What does Inter Milan mean in English? ›

They split off to form Internazionale, with the name selected to specifically display their acceptance of players from abroad. The name literally translates to "International Milan" in English.

Which club is older Inter or Milan? ›

AC Milan was founded in 1899; however, a dispute within the club and hierarchy saw many part with the Italian club. Those who left AC Milan formed a breakaway group in 1908 called Inter Milan.

Who is the real owner of Inter Milan? ›

The American fund Oaktree has officially become the new owner of Inter Milan after the management of Chinese owner Steve Zhang failed to repay the €395 million loan received in 2021 and could not reach an extension agreement.

Which is bigger Inter or Milan? ›

Inter Milan just edges Milan in terms of domestic titles (30 for Inter, 29 for Milan). In terms of european and international competitions, the margin is bigger in favor of Milan, Milan won 18 while Inter won 9. In total, Milan have 47 titles, while Inter have 39.

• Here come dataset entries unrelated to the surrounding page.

Lemma hung_pool_falls_back_witness :
  (mrun (hung_pool ++ [Enter 9; Look 9; Look 9; Look 9]) (pool_new (replicate 2 ready_slot) true)).2 !! 213%nat = Some (Some ToFallback) /\
  forall r, Some r ∈ (mrun [Enter 9; Look 9; Look 9; Look 9] (mrun hung_pool (pool_new (replicate 2 ready_slot) true)).1).2 -> r = ToFallback.
Proof.
  split; [vm_compute; reflexivity|].
  assert (Forall fails hung_pool) as Hf by (repeat constructor).
  destruct (hung_pool_falls_back 2 hung_pool (Look 9)) as [_ H]; [vm_compute; reflexivity|exact Hf|].
  intros r Hr. apply (H ltac:(intros i Hi; destruct i as [|[|i]]; [| |lia];
    (exists (secs 10), 34%nat, (secs 70); split_and!; [vm_compute; reflexivity|vm_compute; reflexivity|vm_compute; discriminate|vm_compute; discriminate])) r _ Hr);
    [repeat constructor|vm_compute; reflexivity].
Defined.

Who is the most successful AC Milan manager? ›

Carlo Ancelotti managed Milan for eight straight seasons from 2001 to 2009. The most successful person to manage Milan is Nereo Rocco, who won two Serie A titles, three Coppa Italia, two European Cups, two Cup Winners' Cups and one Intercontinental Cup during his tenures as head coach and technical director.

Who was Milan legend manager? ›

Sacchi is regarded as one of the greatest managers of all time and his Milan side (1987–1991) is widely regarded to be one of the greatest club sides to ever play the game, and by some to be the greatest of all time. Sacchi was never a professional football player and for many years worked as a shoe salesman.

Which Milan club is more successful? ›

Domestically, AC Milan has won 19 league titles, making it the third-most successful club in the Serie A behind Juventus and city rivals Inter Milan. The club has also won 5 Coppa Italia titles and 7 Supercoppa Italiana titles.

What has Inzaghi won as a manager? ›

Inzaghi joined Inter Milan in 2021, and has won one Serie A title, two Coppa Italias, three consecutive Supercoppa Italiana titles, and reached the 2023 UEFA Champions League final.